I’m stuck here because Mum needs someone to help out in the shop when she’s busy upstairs. Simple as that.
Four years. Four years, five and a half days every week. Rose had worked in the shop on odd Saturdays and sometimes during school holidays, but none of the three boys had ever been behind the counter. Sam, the eldest, had driven the van on deliveries and maintained the engine, a skill he had passed on to his sisters. They had learned how to drive while still in primary school and both girls could strip an engine almost as well as Sam by the time they were fifteen.

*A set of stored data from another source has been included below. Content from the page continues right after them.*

(** * realtime-pals: presence, friend requests and conversation sync

    A shallow embedding of the synchronisation core of the chat client:
    - the relational schema, row-level policies and triggers of
      [supabase/migrations/20251024193900_*.sql];
    - the friend-request handlers of [components/chat/Sidebar.tsx];
    - the conversation loader, live handler and sender of
      [components/chat/ChatArea.tsx];
    - the presence heartbeat of [pages/Chat.tsx].

    Tables are lists of rows.  Every writing statement a component sends
    through the client is interpreted by [exec], which applies the policies,
    constraints and triggers of the migration and records the statement in a
    journal. *)

From Stdlib Require Import List ZArith NArith Ascii String Bool Arith Lia.
From Stdlib Require Import Sorted Permutation.
Import ListNotations.

Set Implicit Arguments.

(** ** Basic data *)

(** Row keys are UUIDs, used by the code only through equality. *)
Definition uuid := nat.

(** Timestamps ([now()], [new Date()]) in milliseconds. *)
Definition timestamp := Z.

(** A JavaScript string is a sequence of UTF-16 code units. *)
Definition jsstring := list N.

(** [gen_random_uuid()]: the column default of every [id] column.  The model
    draws a key that is not used in the table yet. *)
Definition gen_random_uuid (used : list uuid) : uuid := S (list_max used).

(** [status TEXT ... CHECK (status IN ('pending', 'accepted', 'rejected'))] *)
Inductive req_status := pending | accepted | rejected.

Definition req_status_eqb (a b : req_status) : bool :=
  match a, b with
  | pending, pending | accepted, accepted | rejected, rejected => true
  | _, _ => false
  end.

Module Profile.
Record t := mk {
  id : uuid;
  email : string;
  display_name : option string;
  avatar_url : option string;
  status : string;
  last_seen : timestamp;
  created_at : timestamp;
  updated_at : timestamp }.
End Profile.

Module FriendRequest.
Record t := mk {
  id : uuid;
  sender_id : uuid;
  receiver_id : uuid;
  status : req_status;
  created_at : timestamp;
  updated_at : timestamp }.
End FriendRequest.

Module Friendship.
Record t := mk {
  id : uuid;
  user_id : uuid;
  friend_id : uuid;
  created_at : timestamp }.
End Friendship.

Module Message.
Record t := mk {
  id : uuid;
  sender_id : uuid;
  receiver_id : uuid;
  content : jsstring;
  read : bool;
  created_at : timestamp }.
End Message.

(** ** The datastore *)

(** The statements the components send. *)
Inductive stmt :=
  (* from('friend_requests').insert({sender_id, receiver_id, status}) *)
| insert_friend_request (sender_id receiver_id : uuid) (status : req_status)
  (* from('friend_requests').update({status}).eq('id', id) *)
| update_friend_request (status : req_status) (eq_id : uuid)
  (* from('messages').insert({sender_id, receiver_id, content}) *)
| insert_message (sender_id receiver_id : uuid) (content : jsstring)
  (* from('messages').update({read: true}).in('id', ids) *)
| update_messages_read_in (in_ids : list uuid)
  (* from('messages').update({read: true}).eq('id', id) *)
| update_messages_read_eq (eq_id : uuid)
  (* from('profiles').update({status, last_seen}).eq('id', id) *)
| update_profile (status : string) (last_seen : timestamp) (eq_id : uuid).

(** One journal line per writing statement (INSERT or UPDATE) sent: when, on
    whose behalf, what.  Reads (SELECT) are not journalled. *)
Record entry := mk_entry {
  e_at : timestamp;
  e_auth : uuid;
  e_stmt : stmt }.

Record db := mk_db {
  profiles : list Profile.t;
  friend_requests : list FriendRequest.t;
  friendships : list Friendship.t;
  messages : list Message.t;
  journal : list entry }.

Record pg_error := mk_error { code : string; message : string }.

Inductive pg_result := PgOk | PgError (e : pg_error).

Definition unique_violation : pg_error :=
  mk_error "23505" "duplicate key value violates unique constraint".
Definition foreign_key_violation : pg_error :=
  mk_error "23503" "insert or update on table violates foreign key constraint".
Definition rls_violation : pg_error :=
  mk_error "42501" "new row violates row-level security policy".

Definition untranslatable_character : pg_error :=
  mk_error "22P05" "unsupported Unicode escape sequence".

(** What a [TEXT] value can hold of a JavaScript string: no U+0000, and
    every surrogate code unit in a high-low pair. *)
Definition is_high_surrogate (c : N) : bool := ((55296 <=? c) && (c <=? 56319))%N.
Definition is_low_surrogate (c : N) : bool := ((56320 <=? c) && (c <=? 57343))%N.

Fixpoint storable_text (s : jsstring) : bool :=
  match s with
  | [] => true
  | c :: rest =>
      if (c =? 0)%N then false
      else if is_high_surrogate c then
        match rest with
        | c' :: rest' => is_low_surrogate c' && storable_text rest'
        | [] => false
        end
      else if is_low_surrogate c then false
      else storable_text rest
  end.

(** [REFERENCES public.profiles(id)] *)
Definition profile_exists (ps : list Profile.t) (u : uuid) : bool :=
  existsb (fun p => Profile.id p =? u) ps.

(** [UNIQUE(sender_id, receiver_id)] *)
Definition request_exists (rs : list FriendRequest.t) (s r : uuid) : bool :=
  existsb (fun q => (FriendRequest.sender_id q =? s)
                    && (FriendRequest.receiver_id q =? r)) rs.

(** [UNIQUE(user_id, friend_id)] *)
Definition friendship_exists (fs : list Friendship.t) (u f : uuid) : bool :=
  existsb (fun e => (Friendship.user_id e =? u)
                    && (Friendship.friend_id e =? f)) fs.

(** A transaction's working state: the four tables (the journal is outside
    the transaction). On an error the statement is rolled back as a whole. *)
Inductive tx (A : Type) := Commit (a : A) | Abort (e : pg_error).
Arguments Abort {A} e.

Definition tx_bind {A B} (m : tx A) (k : A -> tx B) : tx B :=
  match m with
  | Commit a => k a
  | Abort e => Abort e
  end.

Notation "x <- m ;; k" := (tx_bind m (fun x => k))
  (at level 61, m at next level, right associativity).

(** [INSERT INTO public.friendships (user_id, friend_id) VALUES (u, f)
     ON CONFLICT DO NOTHING] *)
Definition insert_friendship_on_conflict_do_nothing
    (now : timestamp) (ps : list Profile.t) (u f : uuid)
    (fs : list Friendship.t) : tx (list Friendship.t) :=
  if friendship_exists fs u f then Commit fs
  else if profile_exists ps u && profile_exists ps f then
    Commit (fs ++ [Friendship.mk
                     (gen_random_uuid (map Friendship.id fs)) u f now])
  else Abort foreign_key_violation.

(** The trigger function [public.create_friendship()]. *)
Definition create_friendship
    (now : timestamp) (ps : list Profile.t) (NEW : FriendRequest.t)
    (fs : list Friendship.t) : tx (list Friendship.t) :=
  if req_status_eqb (FriendRequest.status NEW) accepted then
    fs1 <- insert_friendship_on_conflict_do_nothing now ps
             (FriendRequest.sender_id NEW) (FriendRequest.receiver_id NEW) fs ;;
    insert_friendship_on_conflict_do_nothing now ps
      (FriendRequest.receiver_id NEW) (FriendRequest.sender_id NEW) fs1
  else Commit fs.

(** The trigger [on_friend_request_accepted]:
    [AFTER UPDATE ... FOR EACH ROW
     WHEN (NEW.status = 'accepted' AND OLD.status = 'pending')]. *)
Definition on_friend_request_accepted
    (now : timestamp) (ps : list Profile.t) (OLD NEW : FriendRequest.t)
    (fs : list Friendship.t) : tx (list Friendship.t) :=
  if req_status_eqb (FriendRequest.status NEW) accepted
     && req_status_eqb (FriendRequest.status OLD) pending
  then create_friendship now ps NEW fs
  else Commit fs.

(** Policy "Users can update received requests":
    [FOR UPDATE USING (auth.uid() = receiver_id)]. *)
Definition can_update_request (auth : uuid) (q : FriendRequest.t) : bool :=
  auth =? FriendRequest.receiver_id q.

(** [UPDATE friend_requests SET status = s WHERE id = rid], row by row:
    rows hidden by the policy or not matching are left alone; a matching row
    gets the new status, [updated_at = now()] from the BEFORE trigger
    [update_friend_requests_updated_at], and then the AFTER trigger. *)
Fixpoint update_requests
    (now : timestamp) (auth : uuid) (ps : list Profile.t)
    (s : req_status) (rid : uuid)
    (rs : list FriendRequest.t) (fs : list Friendship.t)
    : tx (list FriendRequest.t * list Friendship.t) :=
  match rs with
  | [] => Commit ([], fs)
  | OLD :: rest =>
      if (FriendRequest.id OLD =? rid) && can_update_request auth OLD then
        let NEW := FriendRequest.mk (FriendRequest.id OLD)
                     (FriendRequest.sender_id OLD)
                     (FriendRequest.receiver_id OLD)
                     s (FriendRequest.created_at OLD) now in
        fs1 <- on_friend_request_accepted now ps OLD NEW fs ;;
        p <- update_requests now auth ps s rid rest fs1 ;;
        Commit (NEW :: fst p, snd p)
      else
        p <- update_requests now auth ps s rid rest fs ;;
        Commit (OLD :: fst p, snd p)
  end.

(** Policy "Users can update received messages":
    [FOR UPDATE USING (auth.uid() = receiver_id)]. *)
Definition can_update_message (auth : uuid) (m : Message.t) : bool :=
  auth =? Message.receiver_id m.

(** Policy "Users can view their messages":
    [FOR SELECT USING (auth.uid() = sender_id OR auth.uid() = receiver_id)]. *)
Definition can_view_message (auth : uuid) (m : Message.t) : bool :=
  (auth =? Message.sender_id m) || (auth =? Message.receiver_id m).

Definition set_read (m : Message.t) : Message.t :=
  Message.mk (Message.id m) (Message.sender_id m) (Message.receiver_id m)
    (Message.content m) true (Message.created_at m).

(** [UPDATE messages SET read = true WHERE <sel>] under the update policy. *)
Definition update_read (auth : uuid) (sel : Message.t -> bool)
    (ms : list Message.t) : list Message.t :=
  map (fun m => if sel m && can_update_message auth m then set_read m else m) ms.

(** Policy "Users can update own profile":
    [FOR UPDATE USING (auth.uid() = id)]; BEFORE trigger
    [update_profiles_updated_at]. *)
Definition update_profiles (now : timestamp) (auth : uuid)
    (st : string) (seen : timestamp) (pid : uuid)
    (ps : list Profile.t) : list Profile.t :=
  map (fun p =>
         if (Profile.id p =? pid) && (auth =? Profile.id p) then
           Profile.mk (Profile.id p) (Profile.email p)
             (Profile.display_name p) (Profile.avatar_url p)
             st seen (Profile.created_at p) now
         else p) ps.

(** The tables after a statement, or the error that rolls it back. *)
Definition run_stmt (now : timestamp) (auth : uuid) (s : stmt) (d : db)
    : tx db :=
  match s with
  | insert_friend_request sender receiver st =>
      (* "Users can create friend requests": WITH CHECK (auth.uid() = sender_id) *)
      if negb (auth =? sender) then Abort rls_violation
      else if request_exists (friend_requests d) sender receiver
      then Abort unique_violation
      else if negb (profile_exists (profiles d) sender
                    && profile_exists (profiles d) receiver)
      then Abort foreign_key_violation
      else Commit (mk_db (profiles d)
             (friend_requests d ++
                [FriendRequest.mk
                   (gen_random_uuid (map FriendRequest.id (friend_requests d)))
                   sender receiver st now now])
             (friendships d) (messages d) (journal d))
  | update_friend_request st rid =>
      p <- update_requests now auth (profiles d) st rid
             (friend_requests d) (friendships d) ;;
      Commit (mk_db (profiles d) (fst p) (snd p) (messages d) (journal d))
  | insert_message sender receiver text =>
      (* the request body must convert to [content TEXT] *)
      if negb (storable_text text) then Abort untranslatable_character
      (* "Users can send messages": WITH CHECK (auth.uid() = sender_id) *)
      else if negb (auth =? sender) then Abort rls_violation
      else if negb (profile_exists (profiles d) sender
                    && profile_exists (profiles d) receiver)
      then Abort foreign_key_violation
      else Commit (mk_db (profiles d) (friend_requests d) (friendships d)
             (messages d ++
                [Message.mk (gen_random_uuid (map Message.id (messages d)))
                   sender receiver text false now])
             (journal d))
  | update_messages_read_in ids =>
      Commit (mk_db (profiles d) (friend_requests d) (friendships d)
                (update_read auth
                   (fun m => existsb (Nat.eqb (Message.id m)) ids)
                   (messages d))
                (journal d))
  | update_messages_read_eq mid =>
      Commit (mk_db (profiles d) (friend_requests d) (friendships d)
                (update_read auth (fun m => Message.id m =? mid) (messages d))
                (journal d))
  | update_profile st seen pid =>
      Commit (mk_db (update_profiles now auth st seen pid (profiles d))
                (friend_requests d) (friendships d) (messages d) (journal d))
  end.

Neighbours and friends had often said to Sam, ‘You’ll be taking over from your dad, a big lad like you,’ but Sam had made it clear that he had no wish to continue in his father’s footsteps. He had joined the army as soon as he could. Ron, Phil and Rose had followed one another into local factories as soon as each left school, but Daisy had been given no choice.
‘You’re finer made than Rose, Daisy, pet. Working here in the shop you won’t never get wet or cold in the winter. Shut the door at six o’clock and you’re home.’
And bored stiff. Daisy could think it but could never say it.
Years before, her mother had got it into her head that Daisy was delicate – possibly because Daisy was not as tall as her sister and brothers, though certainly not because she had suffered more than her share of childhood illnesses. The Petrie children, well-fed, well-clothed and well loved, had sailed through childhood with the minimum of trouble. But nothing that anyone, including the local district nurse, said could make the over-anxious Mrs Petrie change her mind. And so ‘delicate’ Daisy stayed at home and dreamed of a different life. What it might be, she had not yet discovered.